◆ Problem to work on:
Give back exactly the lines of the material below, starting with the line with "rewrite (Permutation_app_swap_app P)." and going on through the line with "unfold uvmdealloc. destruct".

◆ Exercise data:
(* ===== verification/Uvm.v ===== *)
(** User address spaces (the uvm functions of kernel/vm.c): a space is the page
    table's pages [P] and the frames [D] of its pages 0, 1, 2, ... *)
From S2P Require Import Prelude State Locks Kstring Kalloc Vm PageTable VmSpec.

(** The number of pages of [sz] bytes. *)
Definition pgs (sz : Z) : nat := Z.to_nat ((sz + PGSIZE - 1) / PGSIZE).

Lemma PGROUNDUP_pgs sz : 0 <= sz <= MAXVA -> PGROUNDUP sz = Z.of_nat (pgs sz) * PGSIZE.
Proof.
  rewrite MAXVA_val. intros Hsz. unfold pgs. rewrite PGROUNDUP_eq by (unfold PGSIZE; lia).
  rewrite Z2Nat.id; [|unfold PGSIZE; div_lia]. done.
Qed.

Lemma pgs_mul n : 0 <= n -> pgs (n * PGSIZE) = Z.to_nat n.
Proof. intros. unfold pgs. f_equal. unfold PGSIZE. div_lia. Qed.

Lemma pgs_mono a b : a <= b -> (pgs a <= pgs b)%nat.
Proof.
  intros. unfold pgs. assert ((a + PGSIZE - 1) / PGSIZE <= (b + PGSIZE - 1) / PGSIZE); [|lia].
  apply Z.div_le_mono; unfold PGSIZE; lia.
Qed.

Section Uvm.
Context `{Linker}.

Record uvm (s : kstate) (root : Z) (P D fl : list Z) : Prop := {
  uvm_wf : pt_wf s root P fl;
  uvm_ok : Forall page_ok D;
  uvm_nodup : NoDup (D ++ P ++ fl);
  uvm_size : Z.of_nat (length D) * PGSIZE <= TRAPFRAME;
  uvm_frames : frames_at s root 0 D;
  uvm_rest : forall va, Z.of_nat (length D) * PGSIZE <= va < TRAPFRAME -> has (pte s root va) PTE_V = false
}.

(** The entries of the pages below [lim] and from TRAPFRAME on agree. *)
Definition same_ptes (lim : Z) (s s' : kstate) (root : Z) : Prop :=
  forall va, 0 <= va < lim \/ TRAPFRAME <= va < 2 * MAXVA -> pte s' root va = pte s root va.

Lemma TRAPFRAME_MAXVA : TRAPFRAME = MAXVA - 2 * PGSIZE.
Proof. reflexivity. Qed.

(** ** kalloc and writes to frames, seen by a page table *)

Lemma frame_write s root P fl p m' :
  pt_wf s root P fl -> page_ok p -> p ∉ P ++ fl -> agree_off [p] (k_mem s) m' ->
  pt_wf (set_k_mem m' s) root P fl /\ (forall va, pte (set_k_mem m' s) root va = pte s root va).
Proof.
  intros [Hl Hinv Hrep Hnd Hok] Hp [HnP Hnfl]%not_elem_of_app Hoff.
  assert (Hag : forall L, Forall page_ok L -> p ∉ L -> agree_on L (k_mem s) (k_mem (set_k_mem m' s))).
  { intros L HL Hn. apply (agree_off_agree_on [p]); [exact Hoff|auto|exact HL|].
    by intros x Hx ->%list_elem_of_singleton. }
  destruct (pt_rep_pte_agree s (set_k_mem m' s) root P (Hag P Hok HnP) Hrep) as [Hrep' Hpte].
  split; [|exact Hpte]. split; [exact Hl| |exact Hrep'|exact Hnd|exact Hok].
  apply (kmem_inv_agree s); [reflexivity|apply Hag; [apply Hinv|exact Hnfl]|exact Hinv].
Qed.

Lemma kalloc_pt s root P fl :
  pt_wf s root P fl ->
  match fl with
  | [] => kalloc s = Ok 0 s
  | p :: rest => exists s1, kalloc s = Ok p s1 /\ pm_only s s1 /\ page_ok p /\ p ∉ P ++ rest /\
      pt_wf s1 root P rest /\ (forall va, pte s1 root va = pte s root va) /\
      agree_off [p] (k_mem s) (k_mem s1)
  end.
Proof.
  intros [Hl Hinv Hrep Hnd Hok]. pose proof (kalloc_spec s fl Hl Hinv) as Hs.
  destruct fl as [|p rest]; [done|]. destruct Hs as (head & E & Hinv').
  destruct Hinv as (_ & _ & [Hp _]%Forall_cons).
  rewrite <- Permutation_middle in Hnd. apply NoDup_cons in Hnd as [Hn Hnd].
  assert (Hoff : agree_off [p] (k_mem s) (memset (k_mem s) p 5 PGSIZE))
    by apply same_outside_agree_off, memset_page_outside.
  revert E Hinv' Hoff. generalize (memset (k_mem s) p 5 PGSIZE). intros m1 E Hinv' Hoff.
  exists (set_k_freelist head (set_k_mem m1 s)). split; [exact E|]. split; [by destruct s|].
  split; [exact Hp|]. split; [exact Hn|].
  destruct (pt_rep_pte_agree s (set_k_freelist head (set_k_mem m1 s)) root P) as [Hrep' Hpte]; [|done|].
  { apply (agree_off_agree_on [p]); [exact Hoff|auto|exact Hok|].
    intros x Hx ->%list_elem_of_singleton. apply Hn, elem_of_app. by left. }
  split; [|split; [exact Hpte|exact Hoff]].
  split; [exact Hl|exact Hinv'|exact Hrep'|exact Hnd|exact Hok].
Qed.

(** ** uvmdealloc *)

Lemma uvm_same_ptes s s' root P P' D fl fl' :
  uvm s root P D fl -> pt_wf s' root P' fl' -> NoDup (D ++ P' ++ fl') ->
  (forall va, 0 <= va < TRAPFRAME -> pte s' root va = pte s root va) -> uvm s' root P' D fl'.
Proof.
  intros Hu Hwf Hnd Hpte. pose proof (uvm_size _ _ _ _ _ Hu) as Hsz.
  split; [done|exact (uvm_ok _ _ _ _ _ Hu)|done|done| |].
  - intros i p Hi. cbv zeta. pose proof (lookup_lt_Some _ _ _ Hi).
    rewrite Hpte by (unfold PGSIZE in *; lia). by apply (uvm_frames _ _ _ _ _ Hu).
  - intros va Hva. rewrite Hpte by (unfold PGSIZE in *; lia). by apply (uvm_rest _ _ _ _ _ Hu).
Qed.

Lemma frames_at_drop s root D k :
  frames_at s root 0 D -> frames_at s root (Z.of_nat k * PGSIZE) (drop k D).
Proof.
  intros HF i p. rewrite lookup_drop. intros Hi. specialize (HF _ _ Hi). cbv zeta in *.
  by replace (Z.of_nat k * PGSIZE + Z.of_nat i * PGSIZE) with (0 + Z.of_nat (k + i) * PGSIZE) by lia.
Qed.

(** Unmapping and freeing all pages from the [k]-th on. *)
Lemma uvm_truncate s root P D fl k n :
  uvm s root P D fl -> (k <= length D)%nat -> n = Z.of_nat (length D) - Z.of_nat k ->
  exists s', uvmunmap root (Z.of_nat k * PGSIZE) n true s = Ok tt s' /\ pm_only s s' /\
    uvm s' root P (take k D) (rev (drop k D) ++ fl) /\
    unmapped_range s s' root (Z.of_nat k * PGSIZE) n /\
    agree_off (P ++ drop k D) (k_mem s) (k_mem s').
Proof.
  intros Hu Hk Hn. pose proof (uvm_size _ _ _ _ _ Hu) as Hsz. rewrite TRAPFRAME_MAXVA in Hsz.
  assert (Elen : Z.of_nat (length (drop k D)) = n) by (rewrite length_drop; lia).
  assert (Hnd : NoDup (take k D ++ drop k D ++ P ++ fl)) by (rewrite app_assoc, take_drop; exact (uvm_nodup _ _ _ _ _ Hu)).
  unfold uvmunmap. rewrite Z.mod_mul by (unfold PGSIZE; lia). cbn [Z.eqb negb].
  destruct (uvmunmap_loop_spec true (drop k D) (S (Z.to_nat n)) s root P fl (Z.of_nat k * PGSIZE))
    as (s' & E & Hpm & Hwf & Hun & Hoff).
  - exact (uvm_wf _ _ _ _ _ Hu).
  - apply Z.mod_mul. unfold PGSIZE. lia.
  - unfold PGSIZE. lia.
  - rewrite Elen. unfold PGSIZE in *. lia.
  - lia.
  - apply frames_at_drop, (uvm_frames _ _ _ _ _ Hu).
  - intros _. split; [apply Forall_drop, (uvm_ok _ _ _ _ _ Hu)|]. by apply NoDup_app in Hnd as (_ & _ & ?).
  - cbn [freed] in *. rewrite Elen in *. exists s'. rewrite MAXVA_val in *.
    rewrite u64_small by (unfold PGSIZE in *; lia). split_and!; [done|done| |done|done].
    split; [done|apply Forall_take, (uvm_ok _ _ _ _ _ Hu)| | | |].
    + rewrite <- Permutation_rev. by rewrite (Permutation_app_swap_app P).
    + rewrite length_take, TRAPFRAME_MAXVA, MAXVA_val. unfold PGSIZE in *. lia.
    + intros i p [Hi Hik]%lookup_take_Some. cbv zeta. pose proof (lookup_lt_Some _ _ _ Hi).
      rewrite Hun by (rewrite MAXVA_val; unfold PGSIZE in *; lia).
      destruct (Z.leb_spec (Z.of_nat k * PGSIZE) (0 + Z.of_nat i * PGSIZE)); [unfold PGSIZE in *; lia|].
      by apply (uvm_frames _ _ _ _ _ Hu).
    + intros va. rewrite length_take, TRAPFRAME_MAXVA. intros Hva. rewrite Hun by (unfold PGSIZE in *; lia).
      destruct ((_ <=? va) && _) eqn:Ein; [apply has_0|]. apply (uvm_rest _ _ _ _ _ Hu). rewrite TRAPFRAME_MAXVA.
      unfold PGSIZE in *. lia.
Qed.

Lemma uvm_pgs s root P D fl sz :
  uvm s root P D fl -> 0 <= sz -> pgs sz = length D -> sz <= TRAPFRAME.
Proof.
  intros Hu Hsz E. pose proof (uvm_size _ _ _ _ _ Hu). unfold pgs in E. unfold PGSIZE in *. div_lia.
Qed.

(** uvmdealloc cuts the space to [newsz] and gives the frames back. *)
Lemma uvmdealloc_spec s root P D fl oldsz newsz :
  uvm s root P D fl -> 0 <= newsz <= oldsz -> pgs oldsz = length D ->
  exists s', uvmdealloc root oldsz newsz s = Ok newsz s' /\ pm_only s s' /\
    uvm s' root P (take (pgs newsz) D) (rev (drop (pgs newsz) D) ++ fl) /\
    same_ptes (Z.of_nat (pgs newsz) * PGSIZE) s s' root /\
    agree_off (P ++ drop (pgs newsz) D) (k_mem s) (k_mem s').
Proof.
  intros Hu Hsz Hpg. pose proof (uvm_pgs _ _ _ _ _ oldsz Hu ltac:(lia) Hpg) as Hmax.
  pose proof (uvm_size _ _ _ _ _ Hu) as HD.
  rewrite TRAPFRAME_MAXVA in *. pose proof (pgs_mono newsz oldsz ltac:(lia)) as Hmono.
  assert (Hsame : forall n, pgs newsz = length D -> n = newsz ->
    exists s', (ret n : K Z) s = Ok newsz s' /\ pm_only s s' /\
    uvm s' root P (take (pgs newsz) D) (rev (drop (pgs newsz) D) ++ fl) /\
    same_ptes (Z.of_nat (pgs newsz) * PGSIZE) s s' root /\
    agree_off (P ++ drop (pgs newsz) D) (k_mem s) (k_mem s')).
  { intros n E ->. exists s. rewrite E, firstn_all, drop_all.
    split_and!; [done|apply pm_only_refl|exact Hu|done|done]. }
  unfold uvmdealloc. destruct (Z.leb_spec oldsz newsz) as [Hle|Hlt].
  { assert (oldsz = newsz) by lia. subst. by apply Hsame. }
  rewrite !PGROUNDUP_pgs, <- Z.mul_sub_distr_r, Z.div_mul by (unfold PGSIZE in *; lia).
  destruct (Z.ltb_spec (Z.of_nat (pgs newsz) * PGSIZE) (Z.of_nat (pgs oldsz) * PGSIZE)) as [Hlt2|Hge].
  - rewrite i32_small, u64_small by (rewrite MAXVA_val in *; unfold PGSIZE in *; lia). cbn [when].
    destruct (uvm_truncate s root P D fl (pgs newsz) (Z.of_nat (pgs oldsz) - Z.of_nat (pgs newsz)) Hu)
      as (s' & E & Hpm & Hu' & Hun & Hoff); [unfold PGSIZE in *; lia..|].
    rewrite (bind_Ok _ _ _ _ _ E). exists s'. split_and!; try done.
    intros va Hva. rewrite Hun by va_lia.
    destruct (Z.leb_spec (Z.of_nat (pgs newsz) * PGSIZE) va); [|done].
    destruct (Z.ltb_spec va (Z.of_nat (pgs newsz) * PGSIZE + (Z.of_nat (pgs oldsz) - Z.of_nat (pgs newsz)) * PGSIZE));
      [va_lia|done].
  - cbn [when]. rewrite bind_ret. apply Hsame; [|done]. unfold PGSIZE in *. lia.
Qed.

(** ** uvmalloc *)

(** The space of [s] grown by the frames [E]: frames and table pages come from
    the free list, nothing outside the table and the free list is written, and
    the entries of the old pages are unchanged. *)
Record grown (s : kstate) (root : Z) (P D fl : list Z) (s' : kstate) (P' E fl' : list Z) : Prop := {
  gr_only : pm_only s s';
  gr_uvm : uvm s' root P' (D ++ E) fl';
  gr_pages : P' ++ E ++ fl' ≡ₚ P ++ fl;
  gr_mem : agree_off (P ++ fl) (k_mem s) (k_mem s');
  gr_ptes : same_ptes (Z.of_nat (length D) * PGSIZE) s s' root
}.

(** The frames [E] at page [n] are mapped with [perm] and are full of zeros. *)
Definition zero_frames (s : kstate) (root n perm : Z) (E : list Z) : Prop :=
  forall i p, E !! i = Some p ->
    pte s root ((n + Z.of_nat i) * PGSIZE) = leaf p perm /\
    forall a, p <= a < p + PGSIZE -> load8 (k_mem s) a = 0.

Lemma pt_ext_Permutation s root P fl s' P' fl' :
  pt_ext s root P fl s' P' fl' -> P' ++ fl' ≡ₚ P ++ fl.
Proof.
  intros Hx. destruct (ext_pages _ _ _ _ _ _ _ Hx) as (N & -> & ->).
  by rewrite (Permutation_app_comm N P), <- app_assoc.
Qed.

◆ Response:
    + rewrite <- Permutation_rev. by rewrite (Permutation_app_swap_app P).
    + rewrite length_take, TRAPFRAME_MAXVA, MAXVA_val. unfold PGSIZE in *. lia.
    + intros i p [Hi Hik]%lookup_take_Some. cbv zeta. pose proof (lookup_lt_Some _ _ _ Hi).
      rewrite Hun by (rewrite MAXVA_val; unfold PGSIZE in *; lia).
      destruct (Z.leb_spec (Z.of_nat k * PGSIZE) (0 + Z.of_nat i * PGSIZE)); [unfold PGSIZE in *; lia|].
      by apply (uvm_frames _ _ _ _ _ Hu).
    + intros va. rewrite length_take, TRAPFRAME_MAXVA. intros Hva. rewrite Hun by (unfold PGSIZE in *; lia).
      destruct ((_ <=? va) && _) eqn:Ein; [apply has_0|]. apply (uvm_rest _ _ _ _ _ Hu). rewrite TRAPFRAME_MAXVA.
      unfold PGSIZE in *. lia.
Qed.

Lemma uvm_pgs s root P D fl sz :
  uvm s root P D fl -> 0 <= sz -> pgs sz = length D -> sz <= TRAPFRAME.
Proof.
  intros Hu Hsz E. pose proof (uvm_size _ _ _ _ _ Hu). unfold pgs in E. unfold PGSIZE in *. div_lia.
Qed.

(** uvmdealloc cuts the space to [newsz] and gives the frames back. *)
Lemma uvmdealloc_spec s root P D fl oldsz newsz :
  uvm s root P D fl -> 0 <= newsz <= oldsz -> pgs oldsz = length D ->
  exists s', uvmdealloc root oldsz newsz s = Ok newsz s' /\ pm_only s s' /\
    uvm s' root P (take (pgs newsz) D) (rev (drop (pgs newsz) D) ++ fl) /\
    same_ptes (Z.of_nat (pgs newsz) * PGSIZE) s s' root /\
    agree_off (P ++ drop (pgs newsz) D) (k_mem s) (k_mem s').
Proof.
  intros Hu Hsz Hpg. pose proof (uvm_pgs _ _ _ _ _ oldsz Hu ltac:(lia) Hpg) as Hmax.
  pose proof (uvm_size _ _ _ _ _ Hu) as HD.
  rewrite TRAPFRAME_MAXVA in *. pose proof (pgs_mono newsz oldsz ltac:(lia)) as Hmono.
  assert (Hsame : forall n, pgs newsz = length D -> n = newsz ->
    exists s', (ret n : K Z) s = Ok newsz s' /\ pm_only s s' /\
    uvm s' root P (take (pgs newsz) D) (rev (drop (pgs newsz) D) ++ fl) /\
    same_ptes (Z.of_nat (pgs newsz) * PGSIZE) s s' root /\
    agree_off (P ++ drop (pgs newsz) D) (k_mem s) (k_mem s')).
  { intros n E ->. exists s. rewrite E, firstn_all, drop_all.
    split_and!; [done|apply pm_only_refl|exact Hu|done|done]. }
  unfold uvmdealloc. destruct (Z.leb_spec oldsz newsz) as [Hle|Hlt].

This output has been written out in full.